(RECORDED DATA)

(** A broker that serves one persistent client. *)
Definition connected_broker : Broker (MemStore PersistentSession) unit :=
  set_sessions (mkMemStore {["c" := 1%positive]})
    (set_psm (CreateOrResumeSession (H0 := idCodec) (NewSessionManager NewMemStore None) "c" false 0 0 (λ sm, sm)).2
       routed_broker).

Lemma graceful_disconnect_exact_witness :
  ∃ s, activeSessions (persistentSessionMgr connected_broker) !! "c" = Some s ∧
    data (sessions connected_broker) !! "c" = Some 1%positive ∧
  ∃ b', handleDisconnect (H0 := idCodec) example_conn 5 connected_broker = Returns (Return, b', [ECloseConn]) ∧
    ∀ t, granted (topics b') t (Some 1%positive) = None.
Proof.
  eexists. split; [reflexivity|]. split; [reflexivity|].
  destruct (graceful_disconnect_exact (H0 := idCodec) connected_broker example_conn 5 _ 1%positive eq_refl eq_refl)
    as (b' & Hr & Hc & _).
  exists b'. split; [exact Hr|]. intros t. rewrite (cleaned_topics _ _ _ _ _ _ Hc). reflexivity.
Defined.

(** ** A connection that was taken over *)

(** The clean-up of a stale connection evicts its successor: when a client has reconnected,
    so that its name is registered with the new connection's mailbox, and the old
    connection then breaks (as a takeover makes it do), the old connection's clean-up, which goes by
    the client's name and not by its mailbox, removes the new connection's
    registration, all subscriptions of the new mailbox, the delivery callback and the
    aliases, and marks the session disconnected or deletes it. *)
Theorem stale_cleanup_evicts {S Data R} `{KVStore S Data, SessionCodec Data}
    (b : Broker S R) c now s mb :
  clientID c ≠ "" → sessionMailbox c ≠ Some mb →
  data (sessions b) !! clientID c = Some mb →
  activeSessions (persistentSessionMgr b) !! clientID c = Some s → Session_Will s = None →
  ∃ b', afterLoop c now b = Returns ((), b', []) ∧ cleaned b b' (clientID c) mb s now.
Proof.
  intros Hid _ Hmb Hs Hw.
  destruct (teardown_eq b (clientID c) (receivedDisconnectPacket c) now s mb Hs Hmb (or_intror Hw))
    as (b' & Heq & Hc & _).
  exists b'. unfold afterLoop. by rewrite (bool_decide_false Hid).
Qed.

(End RECORDED DATA)
(RECORDED DATA)

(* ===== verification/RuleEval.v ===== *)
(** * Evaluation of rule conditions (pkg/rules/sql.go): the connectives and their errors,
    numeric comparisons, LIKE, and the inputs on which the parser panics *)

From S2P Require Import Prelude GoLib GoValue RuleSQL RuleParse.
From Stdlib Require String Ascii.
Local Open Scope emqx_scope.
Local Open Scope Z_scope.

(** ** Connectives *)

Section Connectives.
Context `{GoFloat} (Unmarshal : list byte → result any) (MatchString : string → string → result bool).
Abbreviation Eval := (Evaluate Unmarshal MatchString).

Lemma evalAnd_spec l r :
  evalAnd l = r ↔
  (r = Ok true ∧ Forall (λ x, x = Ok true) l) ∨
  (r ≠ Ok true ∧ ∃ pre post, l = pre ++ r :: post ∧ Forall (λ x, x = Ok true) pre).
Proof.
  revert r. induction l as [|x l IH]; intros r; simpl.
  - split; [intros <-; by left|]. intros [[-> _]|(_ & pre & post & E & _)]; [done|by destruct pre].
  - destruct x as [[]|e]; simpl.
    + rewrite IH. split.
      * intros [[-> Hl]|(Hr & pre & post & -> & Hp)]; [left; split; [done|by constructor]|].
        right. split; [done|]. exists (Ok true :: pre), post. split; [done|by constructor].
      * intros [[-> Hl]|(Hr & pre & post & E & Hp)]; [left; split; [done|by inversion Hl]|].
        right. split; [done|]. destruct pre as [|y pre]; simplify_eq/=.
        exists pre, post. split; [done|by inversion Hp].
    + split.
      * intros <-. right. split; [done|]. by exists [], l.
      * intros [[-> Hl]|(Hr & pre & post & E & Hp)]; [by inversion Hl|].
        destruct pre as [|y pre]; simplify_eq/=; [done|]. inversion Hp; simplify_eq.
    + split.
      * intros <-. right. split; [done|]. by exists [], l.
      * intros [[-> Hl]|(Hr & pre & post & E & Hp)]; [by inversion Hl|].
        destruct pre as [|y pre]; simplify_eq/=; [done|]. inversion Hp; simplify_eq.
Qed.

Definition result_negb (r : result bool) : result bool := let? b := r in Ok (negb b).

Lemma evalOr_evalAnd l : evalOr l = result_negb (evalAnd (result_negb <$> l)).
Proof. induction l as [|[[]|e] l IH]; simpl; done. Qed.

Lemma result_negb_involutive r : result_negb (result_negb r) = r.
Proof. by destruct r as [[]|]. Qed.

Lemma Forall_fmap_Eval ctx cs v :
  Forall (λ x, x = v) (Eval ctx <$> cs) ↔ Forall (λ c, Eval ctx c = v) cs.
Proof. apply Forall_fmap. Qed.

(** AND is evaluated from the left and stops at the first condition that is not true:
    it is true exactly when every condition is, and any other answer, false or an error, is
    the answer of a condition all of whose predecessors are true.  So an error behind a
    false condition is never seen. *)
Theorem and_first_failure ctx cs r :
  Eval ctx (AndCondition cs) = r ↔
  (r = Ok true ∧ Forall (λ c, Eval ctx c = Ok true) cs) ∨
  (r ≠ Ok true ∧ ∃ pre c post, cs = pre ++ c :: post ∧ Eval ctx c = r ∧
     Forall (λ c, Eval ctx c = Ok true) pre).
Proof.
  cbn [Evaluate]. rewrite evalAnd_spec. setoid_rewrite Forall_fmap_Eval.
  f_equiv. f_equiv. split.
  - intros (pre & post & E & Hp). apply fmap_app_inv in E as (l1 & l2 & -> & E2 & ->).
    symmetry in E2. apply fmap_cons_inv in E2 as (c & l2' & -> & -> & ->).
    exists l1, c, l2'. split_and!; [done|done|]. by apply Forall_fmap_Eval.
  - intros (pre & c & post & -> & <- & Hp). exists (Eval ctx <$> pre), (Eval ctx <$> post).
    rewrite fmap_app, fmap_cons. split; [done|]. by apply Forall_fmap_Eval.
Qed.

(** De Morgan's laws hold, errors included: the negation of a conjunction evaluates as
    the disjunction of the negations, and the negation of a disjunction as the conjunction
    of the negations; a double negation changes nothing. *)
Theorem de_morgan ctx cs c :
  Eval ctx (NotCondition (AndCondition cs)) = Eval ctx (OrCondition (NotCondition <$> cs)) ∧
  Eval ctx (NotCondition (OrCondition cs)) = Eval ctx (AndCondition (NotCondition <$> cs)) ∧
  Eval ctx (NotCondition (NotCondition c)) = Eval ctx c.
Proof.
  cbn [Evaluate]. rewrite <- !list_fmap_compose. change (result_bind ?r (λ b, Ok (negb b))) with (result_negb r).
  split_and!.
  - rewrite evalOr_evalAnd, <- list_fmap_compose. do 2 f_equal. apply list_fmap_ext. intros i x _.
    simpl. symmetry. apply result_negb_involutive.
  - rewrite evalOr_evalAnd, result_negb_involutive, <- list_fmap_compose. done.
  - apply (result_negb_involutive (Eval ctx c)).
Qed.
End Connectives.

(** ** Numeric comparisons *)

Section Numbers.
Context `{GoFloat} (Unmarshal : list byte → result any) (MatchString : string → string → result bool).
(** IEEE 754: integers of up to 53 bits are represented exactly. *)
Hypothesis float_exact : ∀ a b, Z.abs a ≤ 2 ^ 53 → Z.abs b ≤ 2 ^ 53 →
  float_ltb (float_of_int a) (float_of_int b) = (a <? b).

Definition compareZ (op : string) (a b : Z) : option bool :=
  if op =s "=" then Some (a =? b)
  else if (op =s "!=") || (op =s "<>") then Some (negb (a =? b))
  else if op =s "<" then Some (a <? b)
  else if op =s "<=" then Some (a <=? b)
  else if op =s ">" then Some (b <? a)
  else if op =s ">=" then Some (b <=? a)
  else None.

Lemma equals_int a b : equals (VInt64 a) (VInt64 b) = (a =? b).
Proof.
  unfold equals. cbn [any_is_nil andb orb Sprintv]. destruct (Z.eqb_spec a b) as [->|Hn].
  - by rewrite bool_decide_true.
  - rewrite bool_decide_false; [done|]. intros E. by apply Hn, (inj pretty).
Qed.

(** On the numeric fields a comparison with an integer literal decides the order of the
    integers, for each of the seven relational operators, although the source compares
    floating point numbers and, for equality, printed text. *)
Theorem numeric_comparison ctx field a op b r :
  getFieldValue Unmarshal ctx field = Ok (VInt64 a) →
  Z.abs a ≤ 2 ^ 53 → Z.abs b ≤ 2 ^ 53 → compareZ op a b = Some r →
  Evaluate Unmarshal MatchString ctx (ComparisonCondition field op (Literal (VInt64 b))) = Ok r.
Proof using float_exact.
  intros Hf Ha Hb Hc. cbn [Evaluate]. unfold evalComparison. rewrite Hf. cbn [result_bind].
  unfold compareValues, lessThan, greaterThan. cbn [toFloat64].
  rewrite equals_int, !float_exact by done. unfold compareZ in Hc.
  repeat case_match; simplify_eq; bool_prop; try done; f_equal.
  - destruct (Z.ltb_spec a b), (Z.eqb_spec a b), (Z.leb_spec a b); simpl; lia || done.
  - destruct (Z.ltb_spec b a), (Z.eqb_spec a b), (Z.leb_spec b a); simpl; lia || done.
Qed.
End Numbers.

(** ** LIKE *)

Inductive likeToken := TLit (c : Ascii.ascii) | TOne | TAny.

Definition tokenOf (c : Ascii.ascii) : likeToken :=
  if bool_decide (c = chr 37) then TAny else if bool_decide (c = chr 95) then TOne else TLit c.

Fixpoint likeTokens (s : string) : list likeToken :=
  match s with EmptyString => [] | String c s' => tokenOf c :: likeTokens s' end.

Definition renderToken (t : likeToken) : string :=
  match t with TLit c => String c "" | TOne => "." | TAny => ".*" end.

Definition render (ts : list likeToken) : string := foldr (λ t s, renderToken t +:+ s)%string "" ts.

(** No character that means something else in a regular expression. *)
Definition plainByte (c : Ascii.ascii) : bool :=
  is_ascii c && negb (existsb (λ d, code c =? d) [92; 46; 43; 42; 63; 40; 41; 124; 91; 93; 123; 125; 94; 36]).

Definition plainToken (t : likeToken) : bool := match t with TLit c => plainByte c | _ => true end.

(End RECORDED DATA)
(RECORDED DATA)

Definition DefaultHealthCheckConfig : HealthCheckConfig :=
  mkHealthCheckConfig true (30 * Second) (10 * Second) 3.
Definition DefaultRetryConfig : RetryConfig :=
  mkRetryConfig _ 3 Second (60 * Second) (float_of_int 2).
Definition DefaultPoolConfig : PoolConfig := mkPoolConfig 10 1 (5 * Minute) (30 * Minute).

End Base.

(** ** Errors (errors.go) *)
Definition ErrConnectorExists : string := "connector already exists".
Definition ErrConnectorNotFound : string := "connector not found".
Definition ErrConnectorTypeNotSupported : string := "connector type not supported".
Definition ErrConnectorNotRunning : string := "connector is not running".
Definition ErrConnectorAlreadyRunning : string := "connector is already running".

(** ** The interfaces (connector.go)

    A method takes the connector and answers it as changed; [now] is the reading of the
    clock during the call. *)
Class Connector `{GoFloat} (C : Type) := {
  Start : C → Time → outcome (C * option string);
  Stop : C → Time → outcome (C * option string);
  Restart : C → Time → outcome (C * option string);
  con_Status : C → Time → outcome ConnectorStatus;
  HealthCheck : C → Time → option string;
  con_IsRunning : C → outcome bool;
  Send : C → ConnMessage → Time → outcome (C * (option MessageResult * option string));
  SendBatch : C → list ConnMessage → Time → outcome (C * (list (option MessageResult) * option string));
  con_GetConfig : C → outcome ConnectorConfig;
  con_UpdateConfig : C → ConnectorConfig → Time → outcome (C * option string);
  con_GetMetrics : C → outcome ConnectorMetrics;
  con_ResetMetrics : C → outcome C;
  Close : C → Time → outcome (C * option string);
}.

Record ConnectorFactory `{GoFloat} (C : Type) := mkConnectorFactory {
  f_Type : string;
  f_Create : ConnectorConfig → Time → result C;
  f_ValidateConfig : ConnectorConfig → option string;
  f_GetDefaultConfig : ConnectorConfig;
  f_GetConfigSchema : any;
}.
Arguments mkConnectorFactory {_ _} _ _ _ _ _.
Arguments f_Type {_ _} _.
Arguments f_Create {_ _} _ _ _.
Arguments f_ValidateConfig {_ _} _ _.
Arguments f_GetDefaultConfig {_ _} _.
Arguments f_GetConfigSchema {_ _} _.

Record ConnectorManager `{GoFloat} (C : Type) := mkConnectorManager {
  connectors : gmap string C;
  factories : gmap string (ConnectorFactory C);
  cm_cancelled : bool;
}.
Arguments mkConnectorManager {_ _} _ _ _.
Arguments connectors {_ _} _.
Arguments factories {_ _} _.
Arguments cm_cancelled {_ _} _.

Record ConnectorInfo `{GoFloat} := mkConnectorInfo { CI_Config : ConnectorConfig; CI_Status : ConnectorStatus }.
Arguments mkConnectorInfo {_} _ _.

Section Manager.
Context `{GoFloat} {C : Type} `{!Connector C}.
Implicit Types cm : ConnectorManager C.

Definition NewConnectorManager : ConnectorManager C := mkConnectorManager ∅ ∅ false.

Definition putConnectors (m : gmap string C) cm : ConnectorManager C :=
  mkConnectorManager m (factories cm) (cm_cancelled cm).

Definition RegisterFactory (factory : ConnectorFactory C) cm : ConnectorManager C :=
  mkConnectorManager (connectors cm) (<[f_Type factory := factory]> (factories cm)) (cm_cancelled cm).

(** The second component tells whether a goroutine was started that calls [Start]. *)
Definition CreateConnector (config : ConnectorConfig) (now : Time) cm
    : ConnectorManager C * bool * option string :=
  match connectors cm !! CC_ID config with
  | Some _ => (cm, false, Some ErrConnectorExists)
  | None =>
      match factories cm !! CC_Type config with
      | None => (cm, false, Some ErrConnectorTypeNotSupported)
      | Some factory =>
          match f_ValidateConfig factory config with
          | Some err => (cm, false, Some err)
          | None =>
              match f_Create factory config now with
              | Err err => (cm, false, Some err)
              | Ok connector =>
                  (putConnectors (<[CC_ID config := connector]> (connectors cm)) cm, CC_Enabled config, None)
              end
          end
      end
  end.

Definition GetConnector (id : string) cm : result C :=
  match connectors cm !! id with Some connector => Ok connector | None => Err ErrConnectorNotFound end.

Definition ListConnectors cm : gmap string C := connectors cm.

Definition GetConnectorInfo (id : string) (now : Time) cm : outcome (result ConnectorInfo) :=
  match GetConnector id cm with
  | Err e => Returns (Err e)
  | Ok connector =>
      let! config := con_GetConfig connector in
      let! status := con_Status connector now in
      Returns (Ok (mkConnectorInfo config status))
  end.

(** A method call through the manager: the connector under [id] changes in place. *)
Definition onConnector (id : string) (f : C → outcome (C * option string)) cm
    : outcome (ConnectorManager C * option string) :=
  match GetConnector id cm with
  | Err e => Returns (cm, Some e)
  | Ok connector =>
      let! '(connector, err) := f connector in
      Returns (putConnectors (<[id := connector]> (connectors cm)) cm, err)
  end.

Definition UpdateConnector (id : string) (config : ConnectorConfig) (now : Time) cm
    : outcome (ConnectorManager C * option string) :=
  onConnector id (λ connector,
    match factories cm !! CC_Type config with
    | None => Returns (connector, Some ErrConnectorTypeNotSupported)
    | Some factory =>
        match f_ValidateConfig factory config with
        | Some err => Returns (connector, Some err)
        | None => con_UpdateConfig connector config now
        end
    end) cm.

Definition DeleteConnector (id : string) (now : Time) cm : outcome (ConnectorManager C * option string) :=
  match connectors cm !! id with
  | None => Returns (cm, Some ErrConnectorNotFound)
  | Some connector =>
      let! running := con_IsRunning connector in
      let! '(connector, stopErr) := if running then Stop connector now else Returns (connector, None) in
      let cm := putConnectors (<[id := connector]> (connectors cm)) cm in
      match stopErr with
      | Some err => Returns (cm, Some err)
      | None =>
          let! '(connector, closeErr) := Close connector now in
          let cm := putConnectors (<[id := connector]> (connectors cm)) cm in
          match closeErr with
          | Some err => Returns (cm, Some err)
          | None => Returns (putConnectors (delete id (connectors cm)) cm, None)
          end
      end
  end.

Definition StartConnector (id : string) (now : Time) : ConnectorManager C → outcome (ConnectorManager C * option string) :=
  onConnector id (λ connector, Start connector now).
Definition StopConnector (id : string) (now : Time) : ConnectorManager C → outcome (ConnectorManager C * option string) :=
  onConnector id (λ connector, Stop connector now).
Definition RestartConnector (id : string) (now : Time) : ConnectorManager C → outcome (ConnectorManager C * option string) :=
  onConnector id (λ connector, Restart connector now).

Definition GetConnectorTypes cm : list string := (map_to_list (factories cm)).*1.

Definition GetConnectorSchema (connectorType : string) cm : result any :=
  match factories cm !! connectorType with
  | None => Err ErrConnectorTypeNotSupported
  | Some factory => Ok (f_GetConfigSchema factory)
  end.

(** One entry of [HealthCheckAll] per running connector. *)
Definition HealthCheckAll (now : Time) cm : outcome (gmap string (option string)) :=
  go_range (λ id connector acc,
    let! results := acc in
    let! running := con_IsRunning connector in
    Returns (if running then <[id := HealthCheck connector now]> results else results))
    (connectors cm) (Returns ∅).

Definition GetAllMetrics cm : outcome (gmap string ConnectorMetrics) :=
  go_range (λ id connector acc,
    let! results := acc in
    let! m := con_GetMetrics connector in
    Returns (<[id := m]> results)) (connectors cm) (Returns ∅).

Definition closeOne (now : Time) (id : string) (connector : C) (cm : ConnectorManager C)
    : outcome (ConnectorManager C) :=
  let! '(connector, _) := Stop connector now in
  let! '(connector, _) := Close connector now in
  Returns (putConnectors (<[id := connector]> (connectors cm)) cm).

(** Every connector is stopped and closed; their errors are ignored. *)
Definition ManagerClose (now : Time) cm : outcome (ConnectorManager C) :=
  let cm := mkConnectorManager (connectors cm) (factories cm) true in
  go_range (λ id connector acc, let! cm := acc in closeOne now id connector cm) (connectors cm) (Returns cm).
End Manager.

(End RECORDED DATA)

WHAT IS REQUIRED: Please write out, exactly as they appear above, only the lines in the stretch from the line with "aliases, and marks" through the line with "activeSessions (persistentSessionMgr b)".

RESPONSE BELOW:
    aliases, and marks the session disconnected or deletes it. *)
Theorem stale_cleanup_evicts {S Data R} `{KVStore S Data, SessionCodec Data}
    (b : Broker S R) c now s mb :
  clientID c ≠ "" → sessionMailbox c ≠ Some mb →
  data (sessions b) !! clientID c = Some mb →
  activeSessions (persistentSessionMgr b) !! clientID c = Some s → Session_Will s = None →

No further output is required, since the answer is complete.